Apoptosis is the mechanism of programmed cell death allowing organisms to delete cells that are unable to repair DNA damage (41). Abnormalities of this mechanism promote tumorigenesis because mutated cholangiocytes may subsequently result in malignancy (41). The inhibition of apoptosis in cholangiocarcinoma has been linked to increased BCL2 expression, KRAS mutation, and/or TP53 deregulation (40). The anti-apoptotic protein BCL2 is expressed by bile ductules and inhibits cytochrome c release from mitochondria, thereby preventing caspase-3 activation (42, 43). Point mutations of the KRAS proto-oncogene are frequently present in cholangiocarcinoma specimens arising near the hepatic hilum, especially when there is lymph node metastasis (44, 45). Mutations of the tumor suppressor TP53 have also been described in intrahepatic cholangiocarcinomas (6).

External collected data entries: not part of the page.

(** [orphan_marker_world] after a transfer interrupted when "EL" had been
    written. *)
Definition truncated_world : World :=
  mkWorld
    (list_to_map
       (linux_dirs ++
        [ (mkPath "/" ["home"; "dev"; ".cache"; "gcop-rs"; "bin"; "gcop-rs"],
           File "EL" 0x81a4);
          (mkPath "/" ["home"; "dev"; ".cache"; "gcop-rs"; "bin"; "version"],
           File "0.4.2" 0x81a4) ]))
    [asset_url "linux-amd64"]
    ["Downloading gcop-rs v0.4.2 for linux-amd64..."] [].

(** A directory where the binary should be, and no marker. *)
Definition dir_binary_world : World :=
  mkWorld
    (list_to_map
       (linux_dirs ++
        [ (mkPath "/" ["home"; "dev"; ".cache"; "gcop-rs"; "bin"; "gcop-rs"],
           Dir 0x41ed) ]))
    [] [] [].

(** The binary is there; a directory where the marker should be. *)
Definition dir_marker_world : World :=
  mkWorld
    (list_to_map
       (linux_dirs ++
        [ (mkPath "/" ["home"; "dev"; ".cache"; "gcop-rs"; "bin"; "gcop-rs"],
           File "ELF" 0x81ed);
          (mkPath "/" ["home"; "dev"; ".cache"; "gcop-rs"; "bin"; "version"],
           Dir 0x41ed) ]))
    [] [] [].

(** * Properties *)

(** ** Paths *)

Lemma path_eta (p : Path) : mkPath (anchor p) (names p) = p.
Proof. by destruct p. Qed.

Lemma parent_join (d : Path) (n : string) : parent (d /: n) = d.
Proof.
  destruct d as [a ns]. unfold parent, path_join. simpl.
  by rewrite removelast_last.
Qed.

Lemma join_inj (d : Path) (n n' : string) : d /: n = d /: n' -> n = n'.
Proof.
  unfold path_join. intros H. injection H as H.
  by apply app_inv_head in H; injection H.
Qed.

Lemma names_join (d : Path) (n : string) :
  names (d /: n) = (names d ++ [n])%list.
Proof. done. Qed.

Lemma names_join_nonempty (d : Path) (n : string) : names (d /: n) <> [].
Proof. rewrite names_join. by destruct (names d). Qed.

Lemma prefixes_from_snoc (a : string) (ns : list string) :
  forall pre n,
    prefixes_from a pre (ns ++ [n])
    = (prefixes_from a pre ns ++ [mkPath a (pre ++ ns ++ [n])])%list.
Proof.
  induction ns as [|x ns IH]; intros pre n; simpl.
  - done.
  - rewrite IH. by rewrite <- !app_assoc.
Qed.

Lemma prefixes_from_bounds (a : string) (ns : list string) :
  forall pre q,
    q ∈ prefixes_from a pre ns ->
    anchor q = a /\
    (List.length pre < List.length (names q) <= List.length pre + List.length ns)%nat.
Proof.
  induction ns as [|x ns IH]; intros pre q Hq; simpl in *.
  - by apply elem_of_nil in Hq.
  - apply elem_of_cons in Hq as [-> | Hq].
    + simpl. rewrite length_app. simpl. split; [done | lia].
    + apply IH in Hq as [? Hq]. rewrite length_app in Hq. simpl in Hq.
      split; [done | lia].
Qed.

Lemma ancestors_join (d : Path) (n : string) : ancestors (d /: n) = prefixes d.
Proof. unfold ancestors. by rewrite parent_join. Qed.

Lemma prefixes_join (d : Path) (n : string) :
  prefixes (d /: n) = (prefixes d ++ [d /: n])%list.
Proof.
  unfold prefixes. rewrite names_join, prefixes_from_snoc. simpl.
  by destruct d.
Qed.

Lemma prefixes_shorter (p q : Path) :
  q ∈ prefixes p -> (List.length (names q) <= List.length (names p))%nat.
Proof. intros H. apply prefixes_from_bounds in H. simpl in H. lia. Qed.

Lemma child_not_in_prefixes (d : Path) (n : string) : d /: n ∉ prefixes d.
Proof.
  intros H. apply prefixes_shorter in H. rewrite names_join, length_app in H.
  simpl in H. lia.
Qed.

(** ** Path resolution *)

Lemma first_non_dir_app (f : FS) (l1 l2 : list Path) :
  first_non_dir f (l1 ++ l2)
  = match first_non_dir f l1 with
    | Some c => Some c
    | None => first_non_dir f l2
    end.
Proof.
  induction l1 as [|q l1 IH]; simpl; [done|].
  destruct (f !! q) as [[m|c m]|]; auto.
Qed.

Lemma first_non_dir_None (f : FS) (qs : list Path) :
  first_non_dir f qs = None <->
  forall q, q ∈ qs -> exists m, f !! q = Some (Dir m).
Proof.
  induction qs as [|q qs IH]; simpl.
  - split; [|done]. intros _ q Hq. by apply elem_of_nil in Hq.
  - split.
    + intros H q' Hq'. destruct (f !! q) as [[m|c m]|] eqn:E; try done.
      apply elem_of_cons in Hq' as [-> | Hq']; [eauto | by apply IH].
    + intros H. destruct (H q) as [m Hm]; [by left|]. rewrite Hm.
      apply IH. intros q' Hq'. apply H. by right.
Qed.

Lemma first_non_dir_insert_notin (f : FS) (q : Path) (x : Node)
    (qs : list Path) :
  q ∉ qs -> first_non_dir (<[q := x]> f) qs = first_non_dir f qs.
Proof.
  induction qs as [|q' qs IH]; simpl; intros Hq; [done|].
  apply not_elem_of_cons in Hq as [Hne Hq].
  rewrite lookup_insert_ne by done. rewrite IH by done. done.
Qed.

In addition to initiating tumor formation via mutagenesis, NO inhibits apoptosis in human cholangiocarcinoma cell lines through the nitrosylation of caspase 9 (5, 46). Interestingly, NOS2 also promotes mouse cholangiocyte growth by up-regulating PTGS2 (47). Administration of the selective PTGS2 inhibitor celecoxib enhances apoptosis in rat cholangiocarcinoma cells (22), suggesting that PTGS2 deregulation may promote carcinogenesis.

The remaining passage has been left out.